▸ **What is required**: Output every line below without omitting or altering anything.

▸ **Dataset**:
------------------------------------------------------------------------

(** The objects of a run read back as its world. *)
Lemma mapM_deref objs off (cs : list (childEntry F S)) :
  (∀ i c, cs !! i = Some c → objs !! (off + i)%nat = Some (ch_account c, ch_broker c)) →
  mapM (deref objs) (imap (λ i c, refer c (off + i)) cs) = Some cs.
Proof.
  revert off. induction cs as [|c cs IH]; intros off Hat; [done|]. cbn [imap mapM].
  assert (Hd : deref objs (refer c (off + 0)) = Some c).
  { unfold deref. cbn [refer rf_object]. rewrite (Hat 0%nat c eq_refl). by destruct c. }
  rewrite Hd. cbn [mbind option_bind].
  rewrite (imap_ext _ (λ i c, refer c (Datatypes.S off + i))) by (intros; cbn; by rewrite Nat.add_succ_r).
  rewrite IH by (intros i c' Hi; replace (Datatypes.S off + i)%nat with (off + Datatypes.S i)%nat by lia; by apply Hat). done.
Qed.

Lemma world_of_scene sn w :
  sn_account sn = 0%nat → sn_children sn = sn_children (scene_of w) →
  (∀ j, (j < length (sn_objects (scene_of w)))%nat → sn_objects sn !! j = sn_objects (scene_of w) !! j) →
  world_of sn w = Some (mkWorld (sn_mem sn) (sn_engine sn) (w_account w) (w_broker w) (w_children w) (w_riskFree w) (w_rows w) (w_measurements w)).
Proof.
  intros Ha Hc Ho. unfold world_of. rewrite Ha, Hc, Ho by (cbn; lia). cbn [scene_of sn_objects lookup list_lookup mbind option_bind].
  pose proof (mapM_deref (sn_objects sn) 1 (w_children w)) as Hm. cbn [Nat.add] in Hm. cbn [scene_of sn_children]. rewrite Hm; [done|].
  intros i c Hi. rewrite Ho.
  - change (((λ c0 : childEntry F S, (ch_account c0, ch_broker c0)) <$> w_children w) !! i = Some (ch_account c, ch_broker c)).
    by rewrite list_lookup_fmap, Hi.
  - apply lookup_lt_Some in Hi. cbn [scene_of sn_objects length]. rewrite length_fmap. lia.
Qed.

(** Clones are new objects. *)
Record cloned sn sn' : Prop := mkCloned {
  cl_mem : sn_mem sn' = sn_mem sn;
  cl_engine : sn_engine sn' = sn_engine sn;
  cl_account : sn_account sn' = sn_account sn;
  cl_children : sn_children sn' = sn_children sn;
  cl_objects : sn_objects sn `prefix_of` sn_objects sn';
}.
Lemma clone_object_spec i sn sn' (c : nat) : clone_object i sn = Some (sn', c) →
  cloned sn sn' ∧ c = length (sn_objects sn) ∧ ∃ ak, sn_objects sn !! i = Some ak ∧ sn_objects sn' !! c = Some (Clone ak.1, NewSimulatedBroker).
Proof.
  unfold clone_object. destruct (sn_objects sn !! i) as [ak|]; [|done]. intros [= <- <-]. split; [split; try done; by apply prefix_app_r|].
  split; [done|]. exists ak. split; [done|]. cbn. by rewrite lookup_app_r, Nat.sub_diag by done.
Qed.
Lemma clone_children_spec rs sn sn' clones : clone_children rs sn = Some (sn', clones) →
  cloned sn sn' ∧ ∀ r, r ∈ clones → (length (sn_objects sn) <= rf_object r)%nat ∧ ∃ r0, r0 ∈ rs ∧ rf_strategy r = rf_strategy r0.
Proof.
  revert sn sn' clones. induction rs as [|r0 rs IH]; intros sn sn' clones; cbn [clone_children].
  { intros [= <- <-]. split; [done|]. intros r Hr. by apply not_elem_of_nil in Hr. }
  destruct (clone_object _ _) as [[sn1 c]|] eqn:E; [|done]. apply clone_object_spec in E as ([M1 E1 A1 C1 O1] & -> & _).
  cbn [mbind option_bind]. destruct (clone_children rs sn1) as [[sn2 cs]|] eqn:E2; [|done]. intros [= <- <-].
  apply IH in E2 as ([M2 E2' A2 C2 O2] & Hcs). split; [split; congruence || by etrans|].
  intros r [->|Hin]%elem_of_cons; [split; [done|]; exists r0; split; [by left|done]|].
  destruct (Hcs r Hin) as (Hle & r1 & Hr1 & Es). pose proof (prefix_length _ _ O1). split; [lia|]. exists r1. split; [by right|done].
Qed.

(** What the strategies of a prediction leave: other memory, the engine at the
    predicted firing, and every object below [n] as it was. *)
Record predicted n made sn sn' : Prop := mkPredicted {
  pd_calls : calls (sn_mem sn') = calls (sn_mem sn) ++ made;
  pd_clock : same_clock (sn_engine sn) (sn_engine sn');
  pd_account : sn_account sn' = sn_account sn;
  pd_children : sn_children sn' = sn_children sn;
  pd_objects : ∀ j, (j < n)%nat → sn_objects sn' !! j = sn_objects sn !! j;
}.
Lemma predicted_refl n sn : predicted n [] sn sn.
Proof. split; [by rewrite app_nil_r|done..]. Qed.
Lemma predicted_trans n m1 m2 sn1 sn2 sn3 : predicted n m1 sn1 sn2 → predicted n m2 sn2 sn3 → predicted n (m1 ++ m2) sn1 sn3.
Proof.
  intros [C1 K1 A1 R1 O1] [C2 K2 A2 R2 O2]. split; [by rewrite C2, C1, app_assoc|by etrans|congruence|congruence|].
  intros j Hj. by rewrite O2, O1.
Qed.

------------------------------------------------------------------------

▸ **Response to the task**:
(** The objects of a run read back as its world. *)
Lemma mapM_deref objs off (cs : list (childEntry F S)) :
  (∀ i c, cs !! i = Some c → objs !! (off + i)%nat = Some (ch_account c, ch_broker c)) →
  mapM (deref objs) (imap (λ i c, refer c (off + i)) cs) = Some cs.
Proof.
  revert off. induction cs as [|c cs IH]; intros off Hat; [done|]. cbn [imap mapM].
  assert (Hd : deref objs (refer c (off + 0)) = Some c).
  { unfold deref. cbn [refer rf_object]. rewrite (Hat 0%nat c eq_refl). by destruct c. }
  rewrite Hd. cbn [mbind option_bind].
  rewrite (imap_ext _ (λ i c, refer c (Datatypes.S off + i))) by (intros; cbn; by rewrite Nat.add_succ_r).
  rewrite IH by (intros i c' Hi; replace (Datatypes.S off + i)%nat with (off + Datatypes.S i)%nat by lia; by apply Hat). done.
Qed.

Lemma world_of_scene sn w :
  sn_account sn = 0%nat → sn_children sn = sn_children (scene_of w) →
  (∀ j, (j < length (sn_objects (scene_of w)))%nat → sn_objects sn !! j = sn_objects (scene_of w) !! j) →
  world_of sn w = Some (mkWorld (sn_mem sn) (sn_engine sn) (w_account w) (w_broker w) (w_children w) (w_riskFree w) (w_rows w) (w_measurements w)).
Proof.
  intros Ha Hc Ho. unfold world_of. rewrite Ha, Hc, Ho by (cbn; lia). cbn [scene_of sn_objects lookup list_lookup mbind option_bind].
  pose proof (mapM_deref (sn_objects sn) 1 (w_children w)) as Hm. cbn [Nat.add] in Hm. cbn [scene_of sn_children]. rewrite Hm; [done|].
  intros i c Hi. rewrite Ho.
  - change (((λ c0 : childEntry F S, (ch_account c0, ch_broker c0)) <$> w_children w) !! i = Some (ch_account c, ch_broker c)).
    by rewrite list_lookup_fmap, Hi.
  - apply lookup_lt_Some in Hi. cbn [scene_of sn_objects length]. rewrite length_fmap. lia.
Qed.

(** Clones are new objects. *)
Record cloned sn sn' : Prop := mkCloned {
  cl_mem : sn_mem sn' = sn_mem sn;
  cl_engine : sn_engine sn' = sn_engine sn;
  cl_account : sn_account sn' = sn_account sn;
  cl_children : sn_children sn' = sn_children sn;
  cl_objects : sn_objects sn `prefix_of` sn_objects sn';
}.
Lemma clone_object_spec i sn sn' (c : nat) : clone_object i sn = Some (sn', c) →
  cloned sn sn' ∧ c = length (sn_objects sn) ∧ ∃ ak, sn_objects sn !! i = Some ak ∧ sn_objects sn' !! c = Some (Clone ak.1, NewSimulatedBroker).
Proof.
  unfold clone_object. destruct (sn_objects sn !! i) as [ak|]; [|done]. intros [= <- <-]. split; [split; try done; by apply prefix_app_r|].
  split; [done|]. exists ak. split; [done|]. cbn. by rewrite lookup_app_r, Nat.sub_diag by done.
Qed.
Lemma clone_children_spec rs sn sn' clones : clone_children rs sn = Some (sn', clones) →
  cloned sn sn' ∧ ∀ r, r ∈ clones → (length (sn_objects sn) <= rf_object r)%nat ∧ ∃ r0, r0 ∈ rs ∧ rf_strategy r = rf_strategy r0.
Proof.
  revert sn sn' clones. induction rs as [|r0 rs IH]; intros sn sn' clones; cbn [clone_children].
  { intros [= <- <-]. split; [done|]. intros r Hr. by apply not_elem_of_nil in Hr. }
  destruct (clone_object _ _) as [[sn1 c]|] eqn:E; [|done]. apply clone_object_spec in E as ([M1 E1 A1 C1 O1] & -> & _).
  cbn [mbind option_bind]. destruct (clone_children rs sn1) as [[sn2 cs]|] eqn:E2; [|done]. intros [= <- <-].
  apply IH in E2 as ([M2 E2' A2 C2 O2] & Hcs). split; [split; congruence || by etrans|].
  intros r [->|Hin]%elem_of_cons; [split; [done|]; exists r0; split; [by left|done]|].
  destruct (Hcs r Hin) as (Hle & r1 & Hr1 & Es). pose proof (prefix_length _ _ O1). split; [lia|]. exists r1. split; [by right|done].
Qed.

(** What the strategies of a prediction leave: other memory, the engine at the
    predicted firing, and every object below [n] as it was. *)
Record predicted n made sn sn' : Prop := mkPredicted {
  pd_calls : calls (sn_mem sn') = calls (sn_mem sn) ++ made;
  pd_clock : same_clock (sn_engine sn) (sn_engine sn');
  pd_account : sn_account sn' = sn_account sn;
  pd_children : sn_children sn' = sn_children sn;
  pd_objects : ∀ j, (j < n)%nat → sn_objects sn' !! j = sn_objects sn !! j;
}.
Lemma predicted_refl n sn : predicted n [] sn sn.
Proof. split; [by rewrite app_nil_r|done..]. Qed.
Lemma predicted_trans n m1 m2 sn1 sn2 sn3 : predicted n m1 sn1 sn2 → predicted n m2 sn2 sn3 → predicted n (m1 ++ m2) sn1 sn3.
Proof.
  intros [C1 K1 A1 R1 O1] [C2 K2 A2 R2 O2]. split; [by rewrite C2, C1, app_assoc|by etrans|congruence|congruence|].
  intros j Hj. by rewrite O2, O1.
Qed.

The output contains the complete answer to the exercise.